What to work on: Below are the records; give again exactly the line with "with the outcome", the line with "from requests to responses. *)", and each line that lies between them, and nothing besides.

Data records:
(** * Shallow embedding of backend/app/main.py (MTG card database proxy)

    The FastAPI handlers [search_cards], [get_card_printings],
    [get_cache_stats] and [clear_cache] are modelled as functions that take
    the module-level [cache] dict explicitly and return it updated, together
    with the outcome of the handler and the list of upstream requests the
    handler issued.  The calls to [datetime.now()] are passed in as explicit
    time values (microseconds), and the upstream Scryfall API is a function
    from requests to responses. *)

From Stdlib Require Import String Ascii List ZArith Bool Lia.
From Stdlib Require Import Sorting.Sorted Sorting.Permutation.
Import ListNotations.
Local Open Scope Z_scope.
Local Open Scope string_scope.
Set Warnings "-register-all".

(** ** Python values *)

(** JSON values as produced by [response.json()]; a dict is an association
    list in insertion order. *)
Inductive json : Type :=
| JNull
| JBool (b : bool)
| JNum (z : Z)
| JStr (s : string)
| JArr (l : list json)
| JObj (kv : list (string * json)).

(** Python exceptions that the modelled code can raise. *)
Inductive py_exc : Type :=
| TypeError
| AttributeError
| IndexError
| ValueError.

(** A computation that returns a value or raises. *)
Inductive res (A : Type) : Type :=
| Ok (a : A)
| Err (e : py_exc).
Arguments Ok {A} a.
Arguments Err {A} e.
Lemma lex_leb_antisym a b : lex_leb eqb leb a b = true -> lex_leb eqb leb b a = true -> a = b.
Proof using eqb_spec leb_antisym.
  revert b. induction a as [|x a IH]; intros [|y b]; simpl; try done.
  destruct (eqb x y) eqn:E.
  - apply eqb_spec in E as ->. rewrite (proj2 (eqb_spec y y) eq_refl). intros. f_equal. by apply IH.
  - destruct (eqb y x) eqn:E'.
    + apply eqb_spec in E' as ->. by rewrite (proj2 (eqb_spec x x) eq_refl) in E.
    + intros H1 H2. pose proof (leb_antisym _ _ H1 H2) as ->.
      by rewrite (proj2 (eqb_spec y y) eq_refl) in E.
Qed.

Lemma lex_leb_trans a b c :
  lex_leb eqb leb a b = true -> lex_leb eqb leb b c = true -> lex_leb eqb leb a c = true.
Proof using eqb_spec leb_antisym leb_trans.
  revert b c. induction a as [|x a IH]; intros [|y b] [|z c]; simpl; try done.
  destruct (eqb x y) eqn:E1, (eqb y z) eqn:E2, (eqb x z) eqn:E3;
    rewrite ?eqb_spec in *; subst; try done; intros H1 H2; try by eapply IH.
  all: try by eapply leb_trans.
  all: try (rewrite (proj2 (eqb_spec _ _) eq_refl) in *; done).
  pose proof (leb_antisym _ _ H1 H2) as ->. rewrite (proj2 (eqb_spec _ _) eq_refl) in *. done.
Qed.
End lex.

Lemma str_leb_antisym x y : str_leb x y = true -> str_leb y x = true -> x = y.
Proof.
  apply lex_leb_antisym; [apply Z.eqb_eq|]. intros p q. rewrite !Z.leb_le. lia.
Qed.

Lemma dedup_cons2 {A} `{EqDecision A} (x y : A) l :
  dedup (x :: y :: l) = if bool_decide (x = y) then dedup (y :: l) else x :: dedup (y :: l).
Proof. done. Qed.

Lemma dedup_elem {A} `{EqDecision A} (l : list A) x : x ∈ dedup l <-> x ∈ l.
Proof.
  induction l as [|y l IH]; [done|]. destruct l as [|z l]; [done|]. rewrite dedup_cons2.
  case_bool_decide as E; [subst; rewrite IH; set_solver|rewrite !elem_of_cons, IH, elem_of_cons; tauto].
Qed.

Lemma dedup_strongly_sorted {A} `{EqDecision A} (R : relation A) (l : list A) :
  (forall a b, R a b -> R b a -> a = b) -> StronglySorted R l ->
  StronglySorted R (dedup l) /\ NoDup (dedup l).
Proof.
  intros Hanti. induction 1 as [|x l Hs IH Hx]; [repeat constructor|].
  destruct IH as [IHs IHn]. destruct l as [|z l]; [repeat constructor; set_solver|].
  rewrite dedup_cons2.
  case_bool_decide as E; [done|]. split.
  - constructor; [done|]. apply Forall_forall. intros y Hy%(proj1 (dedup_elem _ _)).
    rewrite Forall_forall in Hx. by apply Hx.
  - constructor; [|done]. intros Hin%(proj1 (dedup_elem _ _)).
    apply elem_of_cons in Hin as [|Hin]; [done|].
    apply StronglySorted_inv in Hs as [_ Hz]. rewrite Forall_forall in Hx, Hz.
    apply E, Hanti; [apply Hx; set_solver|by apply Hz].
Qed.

==

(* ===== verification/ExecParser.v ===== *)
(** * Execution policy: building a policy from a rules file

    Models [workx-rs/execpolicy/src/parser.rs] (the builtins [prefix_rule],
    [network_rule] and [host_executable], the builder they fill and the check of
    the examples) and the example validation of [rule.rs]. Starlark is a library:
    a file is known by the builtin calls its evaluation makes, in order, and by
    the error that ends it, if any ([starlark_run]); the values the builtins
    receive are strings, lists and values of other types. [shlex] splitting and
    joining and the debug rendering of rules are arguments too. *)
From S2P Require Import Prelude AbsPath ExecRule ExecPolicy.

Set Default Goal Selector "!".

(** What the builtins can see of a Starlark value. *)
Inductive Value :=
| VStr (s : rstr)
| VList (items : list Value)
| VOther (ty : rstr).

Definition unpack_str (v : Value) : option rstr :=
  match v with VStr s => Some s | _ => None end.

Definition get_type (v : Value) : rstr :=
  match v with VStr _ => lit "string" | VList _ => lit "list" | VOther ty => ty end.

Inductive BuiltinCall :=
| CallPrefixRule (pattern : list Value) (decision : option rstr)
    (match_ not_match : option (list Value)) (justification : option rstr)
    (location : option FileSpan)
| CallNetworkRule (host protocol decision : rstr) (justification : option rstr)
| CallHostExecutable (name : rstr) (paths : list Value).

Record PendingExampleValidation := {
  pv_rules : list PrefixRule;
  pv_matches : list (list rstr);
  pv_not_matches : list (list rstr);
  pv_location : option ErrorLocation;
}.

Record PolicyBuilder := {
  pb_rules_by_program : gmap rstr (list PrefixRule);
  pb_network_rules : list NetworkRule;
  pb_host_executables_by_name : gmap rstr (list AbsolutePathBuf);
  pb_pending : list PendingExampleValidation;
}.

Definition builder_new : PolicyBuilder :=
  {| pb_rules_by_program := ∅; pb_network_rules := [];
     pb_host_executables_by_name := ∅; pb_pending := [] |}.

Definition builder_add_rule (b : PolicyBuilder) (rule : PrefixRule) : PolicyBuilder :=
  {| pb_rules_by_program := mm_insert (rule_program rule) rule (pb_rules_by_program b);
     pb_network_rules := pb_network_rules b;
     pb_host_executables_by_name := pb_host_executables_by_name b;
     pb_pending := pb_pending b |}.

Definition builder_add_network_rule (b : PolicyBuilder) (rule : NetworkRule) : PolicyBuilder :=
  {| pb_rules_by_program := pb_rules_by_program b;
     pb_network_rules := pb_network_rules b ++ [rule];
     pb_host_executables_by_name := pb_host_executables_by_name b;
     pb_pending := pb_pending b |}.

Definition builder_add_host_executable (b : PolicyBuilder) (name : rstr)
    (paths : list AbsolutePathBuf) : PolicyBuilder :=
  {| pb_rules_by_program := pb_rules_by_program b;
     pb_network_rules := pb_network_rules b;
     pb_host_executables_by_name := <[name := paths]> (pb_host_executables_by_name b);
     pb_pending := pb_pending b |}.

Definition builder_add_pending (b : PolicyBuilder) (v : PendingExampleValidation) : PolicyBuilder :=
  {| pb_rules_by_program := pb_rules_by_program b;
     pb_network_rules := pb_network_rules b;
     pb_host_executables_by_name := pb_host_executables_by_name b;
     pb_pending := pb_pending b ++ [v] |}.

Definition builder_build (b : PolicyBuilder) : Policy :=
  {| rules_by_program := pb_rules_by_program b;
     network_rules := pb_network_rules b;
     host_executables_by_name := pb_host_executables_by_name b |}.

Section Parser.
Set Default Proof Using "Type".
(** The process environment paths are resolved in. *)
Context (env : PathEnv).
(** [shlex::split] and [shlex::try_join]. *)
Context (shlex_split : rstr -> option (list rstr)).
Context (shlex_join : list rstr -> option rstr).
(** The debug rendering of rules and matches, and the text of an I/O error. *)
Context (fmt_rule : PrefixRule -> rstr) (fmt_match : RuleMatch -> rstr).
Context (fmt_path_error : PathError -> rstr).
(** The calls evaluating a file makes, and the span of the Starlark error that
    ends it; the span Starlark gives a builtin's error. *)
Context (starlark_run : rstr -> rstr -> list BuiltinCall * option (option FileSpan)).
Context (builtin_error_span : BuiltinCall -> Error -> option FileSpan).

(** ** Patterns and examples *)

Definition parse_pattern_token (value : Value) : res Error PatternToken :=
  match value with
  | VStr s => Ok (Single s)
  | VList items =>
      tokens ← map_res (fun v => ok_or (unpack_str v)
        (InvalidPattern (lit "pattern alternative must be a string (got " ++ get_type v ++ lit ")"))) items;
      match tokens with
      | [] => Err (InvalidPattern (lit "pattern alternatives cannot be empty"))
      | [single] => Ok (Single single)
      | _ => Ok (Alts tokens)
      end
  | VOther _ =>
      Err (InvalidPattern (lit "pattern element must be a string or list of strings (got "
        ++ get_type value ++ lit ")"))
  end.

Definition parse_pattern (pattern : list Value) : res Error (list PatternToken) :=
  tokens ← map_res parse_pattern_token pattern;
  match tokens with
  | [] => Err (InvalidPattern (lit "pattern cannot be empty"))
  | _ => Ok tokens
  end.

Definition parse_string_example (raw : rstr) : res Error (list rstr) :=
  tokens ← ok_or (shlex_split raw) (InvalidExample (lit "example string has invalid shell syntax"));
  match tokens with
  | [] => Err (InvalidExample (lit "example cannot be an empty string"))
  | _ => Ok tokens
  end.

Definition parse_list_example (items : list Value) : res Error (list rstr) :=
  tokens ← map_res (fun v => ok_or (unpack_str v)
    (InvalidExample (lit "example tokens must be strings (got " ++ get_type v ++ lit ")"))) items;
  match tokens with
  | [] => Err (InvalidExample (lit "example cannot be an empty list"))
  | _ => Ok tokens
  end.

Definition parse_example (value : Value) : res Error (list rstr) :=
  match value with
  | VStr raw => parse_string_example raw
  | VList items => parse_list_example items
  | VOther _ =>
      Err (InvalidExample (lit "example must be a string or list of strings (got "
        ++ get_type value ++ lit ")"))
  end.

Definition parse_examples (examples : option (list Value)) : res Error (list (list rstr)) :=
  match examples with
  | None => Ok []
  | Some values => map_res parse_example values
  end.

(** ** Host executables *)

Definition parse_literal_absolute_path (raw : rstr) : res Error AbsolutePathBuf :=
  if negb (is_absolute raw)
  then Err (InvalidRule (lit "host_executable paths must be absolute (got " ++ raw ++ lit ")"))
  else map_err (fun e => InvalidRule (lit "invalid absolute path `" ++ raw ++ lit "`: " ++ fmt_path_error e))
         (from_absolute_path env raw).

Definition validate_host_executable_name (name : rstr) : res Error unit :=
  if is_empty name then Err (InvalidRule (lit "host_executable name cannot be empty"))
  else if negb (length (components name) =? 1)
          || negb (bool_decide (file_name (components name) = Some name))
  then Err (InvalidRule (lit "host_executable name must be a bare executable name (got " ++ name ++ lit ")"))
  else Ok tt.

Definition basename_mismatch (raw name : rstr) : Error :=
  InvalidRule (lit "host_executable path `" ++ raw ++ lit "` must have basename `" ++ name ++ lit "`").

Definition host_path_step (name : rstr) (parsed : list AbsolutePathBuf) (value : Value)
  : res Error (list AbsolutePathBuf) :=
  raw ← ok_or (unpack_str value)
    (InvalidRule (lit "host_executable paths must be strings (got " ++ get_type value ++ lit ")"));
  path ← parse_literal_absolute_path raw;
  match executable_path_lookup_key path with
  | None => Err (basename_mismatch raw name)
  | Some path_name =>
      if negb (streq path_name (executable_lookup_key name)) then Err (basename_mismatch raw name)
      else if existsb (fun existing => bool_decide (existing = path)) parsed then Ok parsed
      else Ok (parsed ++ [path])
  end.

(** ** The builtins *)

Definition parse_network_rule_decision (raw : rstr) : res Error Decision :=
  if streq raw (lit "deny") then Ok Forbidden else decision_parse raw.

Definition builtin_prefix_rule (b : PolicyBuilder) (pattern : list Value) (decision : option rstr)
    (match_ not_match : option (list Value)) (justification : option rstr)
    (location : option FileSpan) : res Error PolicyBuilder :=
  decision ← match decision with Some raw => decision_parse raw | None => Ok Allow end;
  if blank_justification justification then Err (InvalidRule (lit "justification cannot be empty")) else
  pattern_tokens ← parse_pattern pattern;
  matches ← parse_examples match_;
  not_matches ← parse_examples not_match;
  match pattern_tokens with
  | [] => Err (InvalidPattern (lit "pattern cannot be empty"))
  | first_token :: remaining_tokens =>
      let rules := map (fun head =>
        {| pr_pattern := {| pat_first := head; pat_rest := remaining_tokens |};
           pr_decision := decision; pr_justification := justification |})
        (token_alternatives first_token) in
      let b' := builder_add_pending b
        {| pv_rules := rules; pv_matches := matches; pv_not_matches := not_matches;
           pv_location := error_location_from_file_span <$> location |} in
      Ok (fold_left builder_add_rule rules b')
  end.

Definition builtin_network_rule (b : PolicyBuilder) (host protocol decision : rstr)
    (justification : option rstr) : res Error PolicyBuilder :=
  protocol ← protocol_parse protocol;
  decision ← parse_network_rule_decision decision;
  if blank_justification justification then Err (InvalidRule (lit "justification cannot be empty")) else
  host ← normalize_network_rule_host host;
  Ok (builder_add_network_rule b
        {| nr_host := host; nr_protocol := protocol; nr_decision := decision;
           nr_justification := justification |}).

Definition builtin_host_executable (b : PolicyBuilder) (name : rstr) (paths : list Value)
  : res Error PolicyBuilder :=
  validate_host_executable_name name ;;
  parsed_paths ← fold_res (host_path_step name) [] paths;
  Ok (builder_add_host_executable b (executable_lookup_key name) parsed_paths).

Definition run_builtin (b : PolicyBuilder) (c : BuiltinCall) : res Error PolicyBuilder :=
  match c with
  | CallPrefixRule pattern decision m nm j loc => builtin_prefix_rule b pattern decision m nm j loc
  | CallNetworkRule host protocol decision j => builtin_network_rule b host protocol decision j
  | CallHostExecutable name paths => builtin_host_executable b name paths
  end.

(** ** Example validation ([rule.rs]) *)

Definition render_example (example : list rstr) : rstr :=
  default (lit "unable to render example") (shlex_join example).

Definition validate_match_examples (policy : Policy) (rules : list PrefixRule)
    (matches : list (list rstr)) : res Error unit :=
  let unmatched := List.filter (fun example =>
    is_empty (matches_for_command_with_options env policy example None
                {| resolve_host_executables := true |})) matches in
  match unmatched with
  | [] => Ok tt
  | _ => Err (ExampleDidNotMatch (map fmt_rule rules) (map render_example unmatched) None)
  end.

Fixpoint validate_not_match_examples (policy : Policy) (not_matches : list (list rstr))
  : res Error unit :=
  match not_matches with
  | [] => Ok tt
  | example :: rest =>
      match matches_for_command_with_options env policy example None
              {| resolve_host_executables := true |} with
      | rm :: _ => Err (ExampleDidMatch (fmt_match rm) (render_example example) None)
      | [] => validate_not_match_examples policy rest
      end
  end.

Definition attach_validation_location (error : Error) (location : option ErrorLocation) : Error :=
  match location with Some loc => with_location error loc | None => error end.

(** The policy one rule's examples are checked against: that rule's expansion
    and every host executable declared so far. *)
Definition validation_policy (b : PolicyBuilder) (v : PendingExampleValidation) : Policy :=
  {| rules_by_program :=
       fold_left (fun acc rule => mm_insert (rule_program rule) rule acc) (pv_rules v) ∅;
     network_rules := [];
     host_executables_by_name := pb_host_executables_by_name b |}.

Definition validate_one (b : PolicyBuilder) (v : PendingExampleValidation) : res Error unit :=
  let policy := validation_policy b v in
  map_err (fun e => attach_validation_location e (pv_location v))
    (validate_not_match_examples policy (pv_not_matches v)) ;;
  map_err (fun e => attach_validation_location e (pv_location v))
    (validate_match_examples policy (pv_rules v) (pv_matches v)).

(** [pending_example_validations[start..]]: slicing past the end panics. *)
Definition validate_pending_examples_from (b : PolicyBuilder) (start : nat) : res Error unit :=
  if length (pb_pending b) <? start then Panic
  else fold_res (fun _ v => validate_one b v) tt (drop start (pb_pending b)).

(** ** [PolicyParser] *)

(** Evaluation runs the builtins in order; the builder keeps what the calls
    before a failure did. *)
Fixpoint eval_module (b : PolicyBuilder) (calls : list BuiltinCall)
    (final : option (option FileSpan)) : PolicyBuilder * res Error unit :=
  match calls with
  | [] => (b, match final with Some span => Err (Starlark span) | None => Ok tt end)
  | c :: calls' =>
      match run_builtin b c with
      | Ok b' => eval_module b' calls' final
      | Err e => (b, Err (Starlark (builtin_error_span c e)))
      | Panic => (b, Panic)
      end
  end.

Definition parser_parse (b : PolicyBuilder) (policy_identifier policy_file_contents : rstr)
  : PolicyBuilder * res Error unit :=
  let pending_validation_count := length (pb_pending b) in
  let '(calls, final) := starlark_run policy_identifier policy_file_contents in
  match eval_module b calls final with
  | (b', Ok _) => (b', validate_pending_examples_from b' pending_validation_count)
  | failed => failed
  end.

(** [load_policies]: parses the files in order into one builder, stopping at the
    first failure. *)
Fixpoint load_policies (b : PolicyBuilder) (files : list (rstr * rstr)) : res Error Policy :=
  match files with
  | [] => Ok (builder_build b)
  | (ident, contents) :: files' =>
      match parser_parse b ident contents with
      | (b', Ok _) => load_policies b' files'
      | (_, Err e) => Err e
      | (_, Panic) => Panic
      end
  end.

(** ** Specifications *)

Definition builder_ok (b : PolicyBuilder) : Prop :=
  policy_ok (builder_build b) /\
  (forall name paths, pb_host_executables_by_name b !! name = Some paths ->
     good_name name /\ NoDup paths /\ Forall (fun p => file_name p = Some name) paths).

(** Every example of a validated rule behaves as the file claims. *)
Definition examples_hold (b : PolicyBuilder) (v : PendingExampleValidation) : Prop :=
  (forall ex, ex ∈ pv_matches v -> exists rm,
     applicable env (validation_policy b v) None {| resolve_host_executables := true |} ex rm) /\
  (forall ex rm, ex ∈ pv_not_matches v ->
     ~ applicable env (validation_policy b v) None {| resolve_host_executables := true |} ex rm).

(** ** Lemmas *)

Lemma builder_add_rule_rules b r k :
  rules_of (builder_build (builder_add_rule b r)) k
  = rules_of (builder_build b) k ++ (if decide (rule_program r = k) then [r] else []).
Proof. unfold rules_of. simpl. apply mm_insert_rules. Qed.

Answer to the exercise:
    with the outcome of the handler and the list of upstream requests the
    handler issued.  The calls to [datetime.now()] are passed in as explicit
    time values (microseconds), and the upstream Scryfall API is a function
    from requests to responses. *)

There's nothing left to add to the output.